Under the hood, agentic AI systems are composed of autonomous software components known as agents. Each agent is designed with certain abilities and a specific purpose, and they operate together, sometimes in coordination with human-provided instructions or other agents, to tackle complex tasks. These agents draw from large amounts of data and use advanced AI techniques to make decisions. 

Yehoshua describes how agentic assistants today go beyond static tools and enter a more dynamic relationship with data and users. "Let’s say you found a doc and you want to summarize it, or there’s data that needs to be analyzed. That’s where we are now, with chatbots and starting to get more assistance."

Key technologies supporting agentic AI include:

  • Machine learning models, especially deep learning neural networks

  • Natural language processing to understand instructions or communicate

  • Knowledge representation systems that allow an agent to model its environment and context.

Agentic AI often uses large language models (LLMs) as a reasoning engine to help specify tasks and propose solutions in a human-like way. In combination with other specialized models or algorithms, the LLM guides the agent’s decision-making process for planning and problem-solving.

Notably, the architecture for many agentic AI implementations is built on distributed systems to improve scalability and real-time performance. Multiple agents, or multiple instances of an agent, run in parallel across different servers or nodes, sharing information and coordinating their actions. This distributed, cloud-like setup means an agentic AI platform handles large workloads and continues operating even as demand grows, all while maintaining low latency. Agents often communicate with each other and with external systems through defined interfaces or APIs, which enables them to take actions such as querying databases, calling web services, or controlling IoT devices.

In operation, an agent typically loops through a cycle of perceive, reason, act, and learn.

  • First, the agent perceives by gathering information from its environment or data sources, such as reading sensor inputs, retrieving data from databases, or observing user behavior.

  • It interprets this information to build context. Next, it enters a reasoning phase where it formulates a plan or solution. At this stage, a large language model or other AI logic may be used to understand the task and break it into discrete steps or decisions.

  • Then comes the act phase: The agent performs actions to advance toward its goal, often by interacting with external systems through APIs or issuing commands. For instance, an agent might invoke a transaction in a finance system or send instructions to a robot arm. At this stage, agentic AI systems include built-in guardrails or constraints for safety, compliance, and ethical behavior. For example, an agent might be prevented from completing certain high-impact actions without human approval, or it may be sandboxed to operate only within certain limits.

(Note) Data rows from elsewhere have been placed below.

Definition ep_cfg (g : regs) (r : rsocket) : rs_cfg :=
  let c := cfg r in
  mkCfg (sbuf_size c) (rbuf_size c) (clamp (rg_maxq g) (sq_size c)) (clamp (rg_maxq g) (rq_size c)) 0 (rg_addr g SMR) (rg_addr g RMR)
    (rg_addr g TARGET_MR) (rg_lkey g SMR) (rg_lkey g RMR) (rg_rkey g RMR) (rg_rkey g TARGET_MR) (target_iomap_size c) no_sge no_sge.

(** The socket when the receives are about to be posted. *)
Definition fresh_rs (c : rs_cfg) : rsocket :=
  mkRs c (mkTx 0 0 (sq_size c - 4) (sbuf_size c) (sbuf c) 0)
    (mkRx 0 (Z.shiftr (rq_size c) 1) (Z.shiftr (rbuf_size c) 1) (Z.shiftr (rbuf_size c) 1) 0 0 0 0 0
          (replicate (Z.to_nat (rq_size c + 1)) (mkMsg 0 0))) 0 4 0 0 rs_init 0 false 0 0 None [] [] false.
Definition fresh_mrs (g : regs) (c : rs_cfg) : gmap Z (Z * Z) :=
  <[rg_rkey g RMR := (rbuf c, u32 (rbuf_size c + rq_size c * RS_MSG_SIZE))]>
    (<[rg_rkey g TARGET_MR := (target_sgl c, target_len (fresh_rs c))]>
       (<[rg_rkey g SMR := (sbuf c, u32 (sbuf_size c + RS_MAX_CTRL_MSG * RS_QP_CTRL_SIZE))]> ∅)).

Lemma create_ep_unfold g sb rb sq rq inl io m er :
  let r := rs_alloc sb rb sq rq inl io in let c := ep_cfg g r in
  @rs_create_ep rc _ (rc_setup g) (mkEp r m er (mkRc [] [] [] [] 0 0 ∅)) =
    repost (Z.to_nat (rq_size c))
      (mkEp (fresh_rs c) (poke (target_sgl c) (replicate (Z.to_nat (target_len (fresh_rs c))) 0) m) er
         (mkRc [] [] [] [] (sq_size c) (rq_size c) (fresh_mrs g c))).
Proof. intros r c. reflexivity. Qed.

(** What an endpoint with configuration [c] is after [rs_create_ep]. *)
Record created (c : rs_cfg) (e : ep rc) : Prop := {
  cr_rs : e_rs e = fresh_rs c;
  cr_queues : q_send (e_k e) = [] ∧ q_done (e_k e) = [] ∧ q_cq (e_k e) = [];
  cr_recv : q_recv (e_k e) = replicate (Z.to_nat (rq_size c)) (mkRecv (rs_recv_wr_id 0) None);
  cr_max : q_max_send (e_k e) = sq_size c ∧ q_max_recv (e_k e) = rq_size c;
  cr_mrs : (∃ n, q_mrs (e_k e) !! rmr_rkey c = Some (rbuf c, n) ∧ rbuf_size c ≤ n) ∧
           (∃ n, q_mrs (e_k e) !! target_rkey c = Some (target_sgl c, n) ∧ 32 ≤ n);
  cr_zero i : target_sgl c ≤ i < target_sgl c + 32 → e_mem e i = 0
}.

Lemma create_ep_run g sb rb sq rq inl io m er :
  let r := rs_alloc sb rb sq rq inl io in let c := ep_cfg g r in
  cfg_ok c → 0 ≤ io → rg_rkey g RMR ≠ rg_rkey g TARGET_MR →
  ∃ e1, @rs_create_ep rc _ (rc_setup g) (mkEp r m er (mkRc [] [] [] [] 0 0 ∅)) = Ok (0, e1) ∧ created c e1.
Proof.
  intros r c Hc Hio Hkeys. pose proof (ok_rq c Hc) as Hrq. pose proof (ok_rbuf c Hc) as [Hrb _]. unfold RS_QP_MIN_SIZE, RS_QP_MAX_SIZE in Hrq.
  pose proof (create_ep_unfold g sb rb sq rq inl io m er) as E. cbv zeta in E. fold r c in E. rewrite E. clear E.
  assert (rmr_rkey c = rg_rkey g RMR) as Ek1 by done. assert (target_rkey c = rg_rkey g TARGET_MR) as Ek2 by done.
  assert (target_iomap_size c = io) as Eio by done. clearbody c r. rewrite repost_fresh; try done; [|cbn [e_k q_recv q_max_recv]; rewrite lenZ_nil; lia].
  eexists. split; [reflexivity|]. assert (32 ≤ target_len (fresh_rs c)) as Hlen.
  { unfold target_len. destruct sge_layout as (_ & _ & _ & -> & ->). unfold RS_SGL_SIZE. cbn [fresh_rs cfg]. lia. }
  constructor; cbn [e_rs e_mem e_k with_recv q_send q_done q_cq q_recv q_max_send q_max_recv q_mrs app]; try done.
  - unfold fresh_mrs. rewrite Ek1, Ek2. split; eexists; (split; [|]).
    + by rewrite lookup_insert_eq.
    + rewrite u32_id by (unfold RS_MSG_SIZE; lia). unfold RS_MSG_SIZE. lia.
    + rewrite lookup_insert_ne by done. by rewrite lookup_insert_eq.
    + done.
  - intros i Hi. rewrite poke_in by (unfold lenZ; rewrite length_replicate; lia). rewrite nth_lookup, lookup_replicate_2 by lia. done.
Qed.

(** ** The exchange *)

(** What one side is made with. *)
Record setup := mkSetup {
  su_regs : regs; su_sbuf : Z; su_rbuf : Z; su_sq : Z; su_rq : Z; su_inline : Z; su_iomap : Z; su_mem : mem; su_errno : Z
}.
Definition su_rs (u : setup) : rsocket := rs_alloc (su_sbuf u) (su_rbuf u) (su_sq u) (su_rq u) (su_inline u) (su_iomap u).
Definition create (u : setup) : res (Z * ep rc) :=
  @rs_create_ep rc _ (rc_setup (su_regs u)) (mkEp (su_rs u) (su_mem u) (su_errno u) (mkRc [] [] [] [] 0 0 ∅)).

(** Both sides save the other's data and are connected, as at the end of [rs_do_connect] and in [raccept]. *)
Definition join (a b : ep rc) : res (ep rc) :=
  let* (_, e) := (rs_save_conn_data (rs_format_conn_data (e_rs b)) ;; put_state rs_connect_rdwr) a in Ok e.

Definition establish (u : bool → setup) : res net :=
  let* (ra, a) := create (u true) in
  let* (rb, b) := create (u false) in
  let* a1 := join a b in
  let* b1 := join b a in
  Ok (mkNet (λ x, if x then a1 else b1) (λ _, []) (λ _, [])).

(** The sizes and regions a side can work with. *)
Record setup_ok (u : setup) : Prop := {
  so_cfg : cfg_ok (ep_cfg (su_regs u) (su_rs u));
  so_iomap : 0 ≤ su_iomap u < 2 ^ 16;
  so_keys : rg_rkey (su_regs u) RMR ≠ rg_rkey (su_regs u) TARGET_MR;
  so_target : 0 ≤ rg_rkey (su_regs u) TARGET_MR < 2 ^ 32 ∧ 0 ≤ rg_addr (su_regs u) TARGET_MR < 2 ^ 64
}.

  • After acting, the agent learns from the outcome: It takes in feedback on whether the action was successful or if adjustments are needed, refining its knowledge and updating its strategy for next time. This could involve learning from explicit feedback, such as rewards/penalties in a reinforcement learning setting, or analyzing results about whether the plan achieved the desired outcome. 

The cycle then repeats, with the agent continuously improving its performance through each iteration. Through this autonomous loop, agentic AI agents handle complex, multi-step tasks with minimal human intervention. They adapt their behavior based on experience and new data, which makes them robust in dynamic environments. 

To illustrate, imagine agentic AI in charge of stock inventory management: It would perceive sales data and sensor data from warehouses, reason about restocking needs or product redistribution, act by placing orders or rerouting shipments, and learn whether those actions kept inventory optimal, adjusting its strategy for the future. All of this could happen continuously and quickly, driven by streams of data.

Agentic AI’s effectiveness relies on advanced algorithms and a strong infrastructure. Algorithms such as deep learning provide pattern recognition and prediction capabilities, while techniques such as reinforcement learning help the agent improve itself through trial and error. 

Tamar Yehoshua explained how this works at Glean: It combines structured and unstructured data, security, and retrieval augmented generation (RAG). "Your enterprise AI data stack will take that data, make sure it understands its permissions and security, then build a RAG engine and a search index, probably use a vector database, use LLMs, and then build copilots, chatbots, and assistants on top of that data."

Meanwhile, infrastructure elements such as distributed computing, pipelines, and APIs to connect systems give the agent the information and means to act in a timely manner. When designed well, an agentic AI system combines the flexible intelligence of an AI model with the reliability and precision of software engineering, resulting in an AI system that not only thinks, like an LLM generating a plan, but also does, like a software script executing actions, all autonomously. 

Benefits of agentic AI

Giving AI agency offers a range of benefits for businesses and end users. By allowing AI agents to make decisions and take initiative, organizations automate more complex processes and achieve outcomes not possible with traditional tools. Some benefits include:

Increased efficiency and productivity

Agentic AI takes on complex, decision-intensive tasks that previously required human effort, thus streamlining workflows. By automating these processes, companies accomplish more in less time, so employees focus on higher-level strategic work. The autonomy of AI agents means work continues around the clock without waiting for human input, boosting throughput in areas such as customer service, data analysis, and operations. This translates to faster processing, fewer bottlenecks, and lower operational costs.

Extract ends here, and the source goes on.